Вот товарищ был, так товарищ… Пришлось бы мне с ним и дальше бок о бок жить, небось не называли бы меня Шакалом… Я уж объяснял вам, сеньор, как эта кличка ко мне прилипла.
Так и не бросил он меня. Солнце садилось над смертным полем, и воронья стая терзала трупы убитых. Вало выстрелил из пистолета, и вороны поднялись в воздух черной тучей. Много дальше, да, много дальше, наткнулись мы на одного нашего легионера: сидел он под деревом и вырезал по коре ножом свое имя. Звали его Жан, Жан Брик, и он уж почти вывел внизу, под своим именем, число, когда он родился. Не знаю, отчего это люди перед смертью, ежели только сила в них еще есть, непременно заботятся имя свое хоть на чем-нибудь изобразить; должно быть, память хотят о себе оставить, вроде жизнь их этой памятью продлится. Увидев нас, он бросил вырезать и только смотрел молча. Из глаз его текли слезы. Нет, помощи он не просил. Он просил пристрелить его. Он не мог ползти дальше — обе ноги у него были перебиты, и он молил нас, чтоб мы не оставляли его на растерзание врагам, все одно они его до смерти замучают.
— Пристрели меня, дружище, не пожалей одной пули. Я б и сам сумел, да пистолета у меня нет. Сделай такую божескую милость…
Клиши был хороший товарищ, но он сам еле на ногах держался, да и одно дело в марокканцев стрелять — за, этим нас сюда пригнали, а другое — в своего, француза… Не мог он его пристрелить, пусть даже тот сам просил об этом.
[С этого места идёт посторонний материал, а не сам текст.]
(* ===== verification/Wiring.v ===== *)
(** * Process wiring (main.go)

    What [run] derives from the configuration before it starts the workers: the
    BEEF election with its group joins, the source rosters of a source-specific
    fabric, the control-plane groups of the discovery listeners, the emitter
    address, and the stages each mode gives its workers.  The shard library, the
    topic hash, the bootstrap resolver and the address parser are parameters. *)

From stdpp Require Import sorting.
From S2P Require Import Prelude Discovery Tracker Dedup SubtreeGroup Filter Reassembly RetryTee Listener Membership Config ConfigFlags ConfigLoad.

(** ** The emitter address *)

(** [net.IP.IsLinkLocalUnicast] on a 16-byte address that is not IPv4. *)
Definition link_local (ip : bytes) : bool := (byte_at ip 0 =? 0xfe) && (Z.land (byte_at ip 1) 0xc0 =? 0x80).

(** The addresses of the interface that are IPv6 networks; [None] is an address of
    another kind. *)
Definition ipv6_of (a : option bytes) : option bytes :=
  ip ← a; if (length ip =? 16)%nat && negb (is_set (To4 ip)) then Some ip else None.

Fixpoint primary_scan (fallback : option bytes) (addrs : list (option bytes)) : option bytes :=
  match addrs with
  | [] => fallback
  | a :: addrs =>
      match ipv6_of a with
      | None => primary_scan fallback addrs
      | Some ip =>
          if negb (link_local ip) then Some ip
          else primary_scan (match fallback with None => Some ip | Some _ => fallback end) addrs
      end
  end.

(** [primaryIPv6]; [None] is a missing interface or a failed query. *)
Definition primaryIPv6 (addrs : option (list (option bytes))) : option bytes :=
  addrs ← addrs; primary_scan None addrs.

(** ** The BEEF election *)

(** [shard.PlaneEngine]. *)
Record Plane := mkPlane { pl_GroupIndex : bytes -> Z; pl_Base : Z }.

Section Beef.
Context (NewPlane : Z -> option Plane) (TopicID : string -> bytes) (BEEFMarkerV1 BEEFMarkerV2 AtomicBEEFMarker : Z).

(** A 64-digit hexadecimal topic is its id, any other is hashed. *)
Definition topic_id (t : string) : bytes :=
  match DecodeHex t with
  | Some b => if (length b =? 32)%nat then b else TopicID t
  | None => TopicID t
  end.

Definition version_word (tok : string) : option Z :=
  if String.eqb tok "beef" then Some BEEFMarkerV1
  else if String.eqb tok "beefv2" then Some BEEFMarkerV2
  else if String.eqb tok "atomic" then Some AtomicBEEFMarker
  else None.

(** [setupBEEF]: the plane, the elected topic ids, the accepted version words (an
    empty set admits all) and the sorted group indices to join. *)
Definition setupBEEF (b : BEEFPlane) : option (Plane * gset bytes * gset Z * list Z) :=
  pe ← NewPlane (BEEFShardBits b);
  let ids := topic_id <$> BEEFTopics b in
  let joins : gset Z :=
    list_to_set ((pl_GroupIndex pe <$> ids) ++ ((fun g => u32 (pl_Base pe + g)) <$> BEEFGroups b)) in
  Some (pe, list_to_set ids, list_to_set (omap version_word (BEEFVersions b)), merge_sort Z.le (elements joins)).

End Beef.

(** ** Source rosters *)

Definition excludeOwnSource (srcs : list bytes) (own : option bytes) : list bytes :=
  match own with
  | None => srcs
  | Some o => List.filter (fun s => negb (bool_decide (s = o))) srcs
  end.

Inductive SSMErr := ErrLocalSource | ErrBeaconRoster | ErrManifestRoster | ErrSubtreeRoster | ErrStaticRoster.

Record Rosters := mkRosters {
  ro_gs : gmap bytes (list bytes);
  ro_beacon : list bytes;
  ro_manifest : list bytes;
  ro_subtree : list bytes
}.

Section SSM.
(** [netip.ParseAddr], the roster a resolver starts with, the group address of an
    index, and the control-plane indices of the shard library. *)
Context (ParseAddr : string -> option bytes) (Resolve : list string -> option (list bytes))
  (GroupAddr : Z -> option bytes) (idxBeacon idxSubtreeData idxSubtreeGroup idxBlock : Z).

Definition resolve (own : option bytes) (entries : list string) : option (list bytes) :=
  match entries with
  | [] => Some []
  | _ => srcs ← Resolve entries; Some (excludeOwnSource srcs own)
  end.

Definition put (ga : option bytes) (srcs : list bytes) (gs : gmap bytes (list bytes)) : gmap bytes (list bytes) :=
  match srcs, ga with
  | [], _ => gs
  | _, Some ga => <[ga := srcs]> gs
  | _, None => gs
  end.

(** The groups of the control plane. *)
Definition put_control (beacon manifest subtree : list bytes) : gmap bytes (list bytes) :=
  put (GroupAddr idxBlock) manifest
    (put (GroupAddr idxSubtreeGroup) subtree
      (put (GroupAddr idxSubtreeData) subtree
        (put (GroupAddr idxBeacon) beacon ∅))).

(** The data-plane groups, then the elected object groups. *)
Definition put_static (static : list bytes) (numGroups : nat) (beefJoinIdx : list Z) (gs : gmap bytes (list bytes)) :
    gmap bytes (list bytes) :=
  match static with
  | [] => gs
  | _ => fold_left (fun gs idx => put (GroupAddr idx) static gs) ((Z.of_nat <$> seq 0 numGroups) ++ beefJoinIdx) gs
  end.

Definition buildSSMSources (localSource : string) (s : SSMSources) (numGroups : nat) (beefJoinIdx : list Z) :
    SSMErr + Rosters :=
  match (if String.eqb localSource "" then Some None else Some <$> ParseAddr localSource) with
  | None => inl ErrLocalSource
  | Some own =>
      match resolve own (SSMBootstrapBeacon s), resolve own (SSMBootstrapManifest s),
            resolve own (SSMBootstrapSubtreeAnn s), resolve own (SSMPublishersStatic s) with
      | None, _, _, _ => inl ErrBeaconRoster
      | _, None, _, _ => inl ErrManifestRoster
      | _, _, None, _ => inl ErrSubtreeRoster
      | _, _, _, None => inl ErrStaticRoster
      | Some beacon, Some manifest, Some subtree, Some static =>
          inr (mkRosters (put_static static numGroups beefJoinIdx (put_control beacon manifest subtree))
                 beacon manifest subtree)
      end
  end.

End SSM.

(** ** The groups of the discovery listeners *)

(** [beaconGroups]: every beacon address on the ADVERT port, and on the manifest
    port when it is another. *)
Definition beaconGroups (beaconPort manifestPort : Z) (autoConfig : bool) (beaconIPs : list bytes) : list (bytes * Z) :=
  let ports := beaconPort :: (if autoConfig && negb (manifestPort =? beaconPort) then [manifestPort] else []) in
  flat_map (fun port => (fun ip => (ip, port)) <$> beaconIPs) ports.

(** The rosters by port of the beacon listener: manifests have their own. *)
Definition sourcesByPort (beaconPort manifestPort : Z) (autoConfig : bool) (manifest : list bytes) : list (Z * list bytes) :=
  if autoConfig && negb (length manifest =? 0)%nat && negb (manifestPort =? beaconPort) then [(manifestPort, manifest)] else [].

Section Control.
Context {Scope : Type} (ParseScope : string -> option Scope) (PrefixSSM : Scope -> option Z) (GroupAddr : Z -> Z -> bytes).

(** The announcement groups: every prefix of every scope; [None] ends the program. *)
Fixpoint announceGroups (compat sourceMode : string) (idx : Z) (scopes : list string) : option (list bytes) :=
  match scopes with
  | [] => Some []
  | s :: scopes =>
      match ControlGroupPrefixes ParseScope PrefixSSM compat sourceMode s with
      | inr _ => None
      | inl ps => rest ← announceGroups compat sourceMode idx scopes; Some (((fun p => GroupAddr p idx) <$> ps) ++ rest)
      end
  end.

(** The beacon addresses. *)
Definition beaconAddrs (compat sourceMode scope : string) (idx : Z) : option (list bytes) :=
  match ControlGroupPrefixes ParseScope PrefixSSM compat sourceMode scope with
  | inr _ => None
  | inl ps => Some ((fun p => GroupAddr p idx) <$> ps)
  end.

End Control.

(** ** The stages of a worker *)

Definition get_float (vs : Values) (name : string) : SpecFloat.spec_float :=
  match lookup_flag name vs with Some (VFloat f) => f | _ => f64_of_int 0 end.

(** The tracker's configuration; what [run] leaves out is zero. *)
Definition tracker_config (vs : Values) : TrackerConfig :=
  mkTrackerConfig (get_int vs "nack-jitter-max") (get_int vs "nack-backoff-base") (get_int vs "nack-backoff-max")
    (get_int vs "nack-max-retries") (get_int vs "nack-gap-ttl") 0 0 (get_int vs "nack-max-flows")
    (u64 (get_int vs "nack-max-forward-jump")) (get_bool vs "nack-tail-probe") (get_float vs "nack-tail-probe-idle-factor")
    (get_int vs "nack-tail-probe-min-idle") (get_int vs "nack-tail-probe-max-misses").

(** Which callbacks a buffer has. *)
Definition set_callbacks (block subtree beefFrame : bool) (b : Buffer) : Buffer :=
  mkBuffer (b_slots b) (b_lastEvict b) (b_evictEvery b) (b_insertOrder b) (b_maxSlots b) (b_ttl b)
    (b_verifyHash b) (b_cbTx b) block subtree (b_cbBEEF b) beefFrame (b_repairWait b) (b_maxAge b)
    (b_hookIncomplete b) (b_maxObject b) (b_maxObjectV9 b) (b_done b) (b_doneOrder b) (b_completionTTL b).

Section Worker.
Context {Iface : Type} `{FrameLib} `{TeeLib} `{WireLib}.

Definition delivery (c : Cfg Iface) : bool := String.eqb (Mode c) "delivery".

(** The reassembly buffer, repaired through the tracker when there is one. *)
Definition wire_buffer (c : Cfg Iface) (tracker : bool) : Buffer :=
  let vs := cf_values c in
  let b := SetMaxObjectBytesV9 (BEEFMaxObjectBytes (cf_BEEF c))
    (Reassembly.New DefaultMaxSlots (get_int vs "reassembly-ttl") (get_bool vs "verify-payload-hash") true) in
  let b := if tracker then SetRepairWait (get_int vs "reassembly-max-age") (SetIncompleteHook b) else b in
  set_callbacks true true true b.

(** The configuration of worker [i].  [store] says whether there is a claim store
    and whether it marks, [emitter] is the hash of the emitter address; the
    senders of this program take bundles member by member. *)
Definition wire_conf (c : Cfg Iface) (i : Z) (engine : Engine) (filt : Filter) (store : option bool)
    (emitter : option Z) (beefEngine : bytes -> Z) (topics : gset bytes) (versions : gset Z) : Conf :=
  let vs := cf_values c in
  let header := negb (delivery c) && get_bool vs "header-egress-enabled" in
  let headerMC := negb (delivery c) && is_set (cf_HeaderMCEgress c) in
  let conf := mkConf i true engine filt (get_bool vs "verify-payload-hash")
    (if delivery c then None else NewSenderACL (SenderIncludes c) (SenderExcludes c))
    (if delivery c then None else store)
    (negb (delivery c) && is_set (cf_MCEgress c)) false header headerMC None
    (if header || headerMC then default 0 emitter else 0)
    None ∅ ∅ false false None (get_bool vs "rebucket-relay") in
  let conf := SetBEEF (Some beefEngine) topics versions (get_bool vs "beef-verify-content") conf in
  if negb (delivery c) && get_bool vs "require-block-pow" then SetBlockPoW true (MinPoWBits c) conf else conf.

(** Worker [i] as [run] starts it. *)
Definition wire_worker (c : Cfg Iface) (i : Z) (engine : Engine) (reg : option SubtreeGroup.Registry) (endpoints : Discovery.Registry)
    (store : option bool) (emitter : option Z) (beefEngine : bytes -> Z) (topics : gset bytes) (versions : gset Z)
    (tee : option Tee) : Worker :=
  let vs := cf_values c in
  let filt := NewFilter (ShardInclude c) (SubtreeInclude c) (SubtreeExclude c) reg in
  let tracker := if delivery c then None
                 else Some (Tracker.New (tracker_config vs) (RetryEndpoints c) true (Some endpoints)) in
  NewWorker (wire_conf c i engine filt store emitter beefEngine topics versions) tracker
    (if negb (delivery c) && (0 <? get_int vs "egress-dedup-cap")
     then Some (NewSet (get_int vs "egress-dedup-cap") (get_int vs "egress-dedup-ttl")) else None)
    (if delivery c then None else Some (wire_buffer c (is_set tracker))) tee.

(** The groups a worker joins; a delivery worker joins none. *)
Definition wire_groups (engine_addr control_addr : Z -> option bytes) (idxBlock idxSubtreeData : Z) (c : Cfg Iface)
    (beefJoinIdx : list Z) : list (option bytes) :=
  if delivery c then []
  else buildGroups engine_addr control_addr idxBlock idxSubtreeData (ShardInclude c) (Z.to_nat (NumGroups c))
         (get_bool (cf_values c) "subtree-data-enabled") beefJoinIdx.

End Worker.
Что тут было делать? Вало нипочем не унести двоих, он и меня-то одного еле тащил, и грех этот на душу взять не под силу ему было. Тут я ему говорю:
— Оставь меня, друг, что я тебе? Он — твой земляк, а я один на целом свете, никто про меня и не вспомнит.
А Жан мне отвечает:
— Спасибо тебе, дружище, только мне спасенья все равно нету: ноги у меня перебиты и крови я много потерял — не дотянуть мне до тыла. А тебе хоть и худо, да, я знаю, ты выдержишь. Выдержишь, Шакал, ей-богу, выдержишь… Вот возьми фотокарточки эти да часы, отдашь командиру. И мою просьбу исполни…
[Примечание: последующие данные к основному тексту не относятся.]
(* ===== verification/TestSink.v ===== *)
(** * The test sink (cmd/sink-test-frames/main.go)

    A command that counts the datagrams, or the frames, a listener forwards to it
    and exits with the verdict: 0 when the count is reached, 1 when the timer fires
    first.  The frame decoder is a parameter. *)

From S2P Require Import Prelude.

(** ** Data *)

(** The flags, with their defaults; the duration is in nanoseconds. *)
Record SinkFlags := mkSinkFlags { sk_count : Z; sk_raw : bool; sk_timeout : Z }.

Definition default_flags : SinkFlags := mkSinkFlags 0 false (30 * 1000000000).

(** What happens to the process: [ReadFrom] returns a datagram or an error, the
    timer fires. *)
Inductive SinkEv := SRead (buf : bytes) | SReadErr | STimer.

Record Sink := mkSink {
  si_received : Z;
  si_done : bool;      (* the channel [done] is closed *)
  si_looping : bool;   (* [recvLoop] has not returned *)
  si_fired : bool
}.

Definition sink0 : Sink := mkSink 0 false true false.

Section Sink.
Variable Decodes : bytes -> bool.
Variable fl : SinkFlags.

(** ** The receive loop *)

(** [received.Add(1)] and the check of the limit. *)
Definition count_one (s : Sink) : Sink :=
  let cnt := i64 (si_received s + 1) in
  if (0 <? sk_count fl) && (sk_count fl <=? cnt) then mkSink cnt true false (si_fired s)
  else mkSink cnt (si_done s) true (si_fired s).

Definition recvLoop (s : Sink) (ev : SinkEv) : Sink :=
  match ev with
  | STimer => mkSink (si_received s) (si_done s) (si_looping s) (0 <? sk_timeout fl)
  | SReadErr => if si_looping s then mkSink (si_received s) (si_done s) false (si_fired s) else s
  | SRead buf =>
      if negb (si_looping s) then s
      else if sk_raw fl then count_one s
      else if Decodes buf then count_one s else s
  end.

Definition run_sink (evs : list SinkEv) : Sink := fold_left recvLoop evs sink0.

(** ** The verdict *)

(** The exit codes the [select] of [main] may choose; none while it blocks. *)
Definition verdicts (s : Sink) : list Z := (if si_done s then [0] else []) ++ (if si_fired s then [1] else []).

Lemma elem_of_verdicts s : (0 ∈ verdicts s <-> si_done s = true) /\ (1 ∈ verdicts s <-> si_fired s = true).
Proof.
  unfold verdicts. destruct (si_done s), (si_fired s); cbn; rewrite ?elem_of_cons, ?elem_of_nil; intuition congruence.
Qed.

(** The datagrams that count, up to the first read error. *)
Fixpoint counted (evs : list SinkEv) : Z :=
  match evs with
  | [] | SReadErr :: _ => 0
  | STimer :: evs => counted evs
  | SRead buf :: evs => (if sk_raw fl || Decodes buf then 1 else 0) + counted evs
  end.

Lemma counted_bounds evs : 0 <= counted evs <= Z.of_nat (length evs).
Proof. induction evs as [|[buf| |] evs IH]; cbn [counted length]; try lia. destruct (sk_raw fl || Decodes buf); lia. Qed.

Lemma stopped_sink evs s :
  si_looping s = false ->
  si_received (fold_left recvLoop evs s) = si_received s /\ si_done (fold_left recvLoop evs s) = si_done s.
Proof.
  revert s. induction evs as [|[buf| |] evs IH]; intros s Hs; [done|..]; cbn [fold_left recvLoop]; rewrite ?Hs; cbn [negb];
    [by apply IH..|]. exact (IH (mkSink _ _ _ _) eq_refl).
Qed.

Definition reached (n : Z) : bool := (0 <? sk_count fl) && (sk_count fl <=? n).

Lemma looping_sink evs s :
  si_looping s = true -> si_done s = false -> reached (si_received s) = false ->
  0 <= si_received s -> si_received s + Z.of_nat (length evs) < 2 ^ 63 ->
  let n := si_received s + counted evs in
  si_done (fold_left recvLoop evs s) = reached n /\
  si_received (fold_left recvLoop evs s) = if reached n then sk_count fl else n.
Proof.
  cbn zeta. revert s. induction evs as [|ev evs IH]; intros s Hl Hd Hr H0 Hb.
  { cbn [fold_left counted]. rewrite Z.add_0_r, Hr. done. }
  cbn [length] in Hb. destruct ev as [buf| |]; cbn [fold_left recvLoop counted]; rewrite ?Hl; cbn [negb].
  - assert (Hc : forall s', s' = count_one s ->
      si_done (fold_left recvLoop evs s') = reached (si_received s + (1 + counted evs)) /\
      si_received (fold_left recvLoop evs s') =
        if reached (si_received s + (1 + counted evs)) then sk_count fl else si_received s + (1 + counted evs)).
    { intros s' ->. unfold count_one. rewrite (i64_small (si_received s + 1)) by (unfold min_i64, max_i64; lia).
      pose proof (counted_bounds evs) as Hcb. unfold reached in Hr |- *.
      destruct ((0 <? sk_count fl) && (sk_count fl <=? si_received s + 1)) eqn:E.
      - destruct (stopped_sink evs (mkSink (si_received s + 1) true false (si_fired s)) eq_refl) as [-> ->]. cbn [si_done si_received].
        replace (0 <? sk_count fl) with true in * by lia. replace (sk_count fl <=? si_received s + (1 + counted evs)) with true by lia.
        cbn in Hr |- *. split; [done|]. lia.
      - rewrite Z.add_assoc. apply IH; cbn [si_looping si_done si_received]; try done; lia. }
    destruct (sk_raw fl), (Decodes buf); cbn [orb]; try (by apply Hc). rewrite Z.add_0_l. apply IH; try done; lia.
  - destruct (stopped_sink evs (mkSink (si_received s) (si_done s) false (si_fired s)) eq_refl) as [-> ->].
    cbn [si_done si_received]. by rewrite Z.add_0_r, Hr.
  - by apply (IH (mkSink _ _ _ _)); cbn; try done; lia.
Qed.

Definition is_timer (ev : SinkEv) : bool := match ev with STimer => true | _ => false end.

Lemma fired_sink evs s :
  si_fired (fold_left recvLoop evs s) = (if existsb is_timer evs then 0 <? sk_timeout fl else si_fired s).
Proof.
  revert s. induction evs as [|[buf| |] evs IH]; intros s; [done|..]; cbn [fold_left existsb orb]; rewrite IH; cbn [recvLoop].
  - unfold count_one. by repeat case_match.
  - by repeat case_match.
  - by repeat case_match.
Qed.

(** The verdict of the sink.  It may exit with 0 exactly when a positive count was
    asked for and that many datagrams counted before a read failed, and with 1
    exactly when a timeout was asked for and the timer fired; in particular it
    never exits with 0 when the count is 0. *)
Theorem sink_verdict (evs : list SinkEv) :
  Z.of_nat (length evs) < 2 ^ 63 ->
  (0 ∈ verdicts (run_sink evs) <-> 0 < sk_count fl <= counted evs) /\
  (1 ∈ verdicts (run_sink evs) <-> 0 < sk_timeout fl /\ STimer ∈ evs).
Proof.
  intros Hb. destruct (elem_of_verdicts (run_sink evs)) as [-> ->]. unfold run_sink.
  destruct (looping_sink evs sink0) as [-> _]; try done; [unfold reached; cbn; lia|]. rewrite fired_sink.
  cbn [si_received sink0 si_fired]. rewrite Z.add_0_l. split; [unfold reached; lia|].
  assert (He : existsb is_timer evs = true <-> STimer ∈ evs).
  { rewrite existsb_exists. setoid_rewrite <- list_elem_of_In. split; [by intros ([] & ? & ?)|]. by exists STimer. }
  rewrite <- He. destruct (existsb is_timer evs); [rewrite Z.ltb_lt; tauto|]. split; [done|]. by intros [_ ?].
Qed.

End Sink.

(** The help text of [-count] says that 0 runs forever: with the default timeout the
    sink exits with 1 when the timer fires, whatever it received. *)
Theorem count_zero_times_out Decodes (evs : list SinkEv) :
  Z.of_nat (length evs) < 2 ^ 63 -> STimer ∈ evs ->
  1 ∈ verdicts (run_sink Decodes default_flags evs) /\ 0 ∉ verdicts (run_sink Decodes default_flags evs).
Proof.
  intros Hb Ht. destruct (elem_of_verdicts (run_sink Decodes default_flags evs)) as [H0 ->]. rewrite H0. unfold run_sink.
  destruct (looping_sink Decodes default_flags evs sink0) as [-> _]; try done. rewrite fired_sink.
  replace (existsb is_timer evs) with true; [done|]. symmetry. apply existsb_exists. exists STimer.
  split; [by apply list_elem_of_In|done].
Qed.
Взялся я за пистолет (Клиши мне его прямо в руки сунул), а слезы глаза мне застилают — не вижу ничего. А Жан к дереву привалился, притихший такой, словно в сон его клонило, и головой как раз об то место оперся, где имя его было вырезано — красиво так, хоть буквы немного неровные, — видать, рука у него от слабости дрожала. И говорит он мне:
— Прощай, Шакал!
А я ему:
— Прощай, Жан! — Потом положил палец на спусковой крючок и нажал… И он вроде как заснул, сел под деревом и заснул…
Опять взвалил меня капрал себе на плечи и понес дальше. Верный он был товарищ, капрал Вало. Жизнь он мне спас и сам из-за меня погиб. До самого лагеря мы почти добрели, дело уж было к ночи — второй день на исходе, а тут часовой, новичок видать, со страху не разобравшись, пустил в нас очередью. Капрал меня за собой по земле волочил, и тут вдруг услыхал я его крик, даже не крик, а вроде стон, и тогда я заорал часовому:
— Ах ты сволочь… Ах ты сволочь!.. — Не пойму, откуда силы у меня взялись так кричать: я уж совсем почти без памяти был.
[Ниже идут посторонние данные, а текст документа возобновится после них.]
(** * ci-overview: CI check overview for open pull requests

    A shallow embedding of the configuration resolver, the status
    classifier, the table layout and the text renderer of
    [src/ci_overview] ([overview.py], [checks.py], [pull_requests.py],
    [terminal.py]), with the properties of the specification proved or
    refuted on it.

    Conventions.  Python [dict]s with string keys are [gmap string _];
    [dict.update] and [|] are right-biased unions.  Python [str] is
    [string]; [int] is [Z] and [//] is [Z.div] (both floor).  A raised
    exception is the left summand of [result].  A function that performs
    GraphQL requests returns the list of requests it sent next to its
    result. *)

From stdpp Require Import gmap strings list fin_maps.
From Stdlib Require Import ZArith String Ascii Permutation Sorted Lia DecimalString.
From Stdlib Require DecimalFacts DecimalPos.

Open Scope string_scope.
Open Scope list_scope.
Open Scope Z_scope.

(** ** Python primitives *)

Module Py.

(** The exceptions the modelled code can raise. *)
Inductive exn : Type :=
| ValueError (msg : string)
| KeyError (key : string)
| IndexError
| ZeroDivisionError.

Definition result (A : Type) : Type := (exn + A)%type.
Definition Ok {A : Type} (a : A) : result A := inr a.
Definition Raise {A : Type} (e : exn) : result A := inl e.

Definition bind {A B : Type} (r : result A) (k : A -> result B) : result B :=
  match r with
  | inl e => inl e
  | inr a => k a
  end.

(** A [for] loop whose body may raise: the state is threaded from left to
    right and the first exception ends the loop. *)
Fixpoint for_each {A S : Type} (body : S -> A -> result S) (xs : list A)
         (s : S) : result S :=
  match xs with
  | [] => Ok s
  | x :: xs' => bind (body s x) (for_each body xs')
  end.

(** [d[key]] on a dict: [KeyError] when the key is absent. *)
Definition getitem {V : Type} (d : gmap string V) (key : string) : result V :=
  match d !! key with
  | Some v => Ok v
  | None => Raise (KeyError key)
  end.

(** [d.update(other)]: every key of [other] is (re)bound in [d]. *)
Definition update {V : Type} (d other : gmap string V) : gmap string V :=
  other ∪ d.

(** [s.partition(sep)] for a one-character separator: the text before the
    first occurrence, the separator itself, and the text after it; when the
    separator does not occur, the whole string and two empty strings. *)
Fixpoint partition (sep : ascii) (s : string) : string * string * string :=
  match s with
  | EmptyString => ("", "", "")
  | String c rest =>
      if Ascii.eqb c sep then ("", String sep "", rest)
      else let '(before, found, after) := partition sep rest in
           (String c before, found, after)
  end.

(** Truth value of a string ([not s] is [negb (truthy s)]). *)
Definition truthy (s : string) : bool :=
  match s with
  | EmptyString => false
  | String _ _ => true
  end.

(** [s.startswith(p)] *)
Definition startswith (s p : string) : bool := String.prefix p s.

(** [a > b] on strings: lexicographic on code units. *)
Definition str_gt (a b : string) : bool := String.ltb b a.

End Py.

Notation "'try!' x ':=' r 'in' k" := (Py.bind r (fun x => k))
  (at level 10, x name, r at level 100, k at level 200).

(** ** Status classification: [get_check_statuses]

    [overview.py] (lines 76-104) and [pull_requests.py] (lines 66-94) carry
    the same function text; one embedding serves both. *)

Inductive State : Type := EXPECTED | ERROR | FAILURE | PENDING | SUCCESS.

Global Instance State_eq_dec : EqDecision State.
Proof. solve_decision. Defined.

(** A status context as reported for a commit. *)
Record Context : Type := mkContext {
  ctx_context : string;
  ctx_state : State;
  ctx_createdAt : string;
  ctx_targetUrl : option string
}.

(** [CheckStatus] / [Check] ([TypedDict], [total=False]): every key beyond
    the state and the creation time may be absent. *)
Record CheckStatus : Type := mkCheckStatus {
  state : State;
  createdAt : string;
  context : option string;
  targetUrl : option string;
  repo : option string;
  pr : option Z;
  commit_sha : option string;
  ci_name : option string
}.

Record Commit : Type := mkCommit {
  oid : string;
  status : option (list Context)   (* [commit['status']], possibly [None] *)
}.

Record Pull : Type := mkPull {
  number : Z;
  title : string;
  isDraft : bool;
  commits : list Commit            (* [pull['commits']['nodes']] *)
}.

(** One executed query: [repoOwner], [repoName], [baseBranch]. *)
Definition Request : Type := (string * string * string)%type.

(** The GraphQL client: the pull request nodes it answers a query with. *)
Definition Client : Type := Request -> list Pull.

Abbreviation Statuses := (gmap string (list CheckStatus)).

Section Classifier.

(** [NOW.strftime(TIMEFORMAT)], fixed when the module is loaded.
    [pull_requests.py] uses [TIMEFORMAT] without defining it ([overview.py]
    and [checks.py] define it), so the formatted time is a parameter. *)
Variable now : string.

(** [{c['context']: c for c in contexts}]: a later context of the same
    name replaces an earlier one. *)
Definition contexts_dict (cs : list Context) : gmap string Context :=
  fold_left (fun d c => <[ctx_context c := c]> d) cs ∅.

(** [{'context': check, 'state': 'EXPECTED', 'createdAt': now}] *)
Definition fallback (check : string) : Context :=
  mkContext check EXPECTED now None.

(** [c | {'repo': .., 'pr': .., 'commit_sha': .., 'ci_name': ..}] *)
Definition with_pr (c : Context) (repo_ : string) (pr_ : Z)
           (sha ci : string) : CheckStatus :=
  mkCheckStatus (ctx_state c) (ctx_createdAt c) (Some (ctx_context c))
                (ctx_targetUrl c) (Some repo_) (Some pr_) (Some sha) (Some ci).

(** [statuses[check].append(x)] on a [defaultdict(list)] *)
Definition append_status (statuses : Statuses) (check : string)
           (x : CheckStatus) : Statuses :=
  <[check := default [] (statuses !! check) ++ [x]]> statuses.

(** The test that skips a pull request (the [continue] of the loop). *)
Definition skipped (pull : Pull) : bool :=
  isDraft pull || Py.startswith (title pull) "[WIP]".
Я кричал и плакал, кричал и руки себе грыз в звериной тоске; мой товарищ Клиши, мой капрал, лежал мертвый рядом со мной, мой верный товарищ, капрал Вало. Разрывная пуля угодила ему прямо в рот и все лицо снесла напрочь; голова у него стала как взрезанный арбуз — огромный, кроваво-красный.
Попал я в госпиталь и с той поры больше не верю, что на войне человек соблюсти себя может. С того дня пошло во мне дальше ломаться все, что прежде надломано было. И вконец сломалось. Что потом творил, тому оправдания не ищу: я приказы выполнял, и не солдатское это дело — обсуждать приказ.
Мой товарищ Клиши… Я знаю, он из-за меня погиб. Никогда я этого не забуду, до конца дней моих. И когда я о нем плачу, не думайте, что это плачет Шакал, который людей убивает, а потом над ними слезы льет, нет… Тогда не я, а совсем другой человек во мне о своем товарище плачет, о лучшем друге, какого только я повстречал в своей жизни.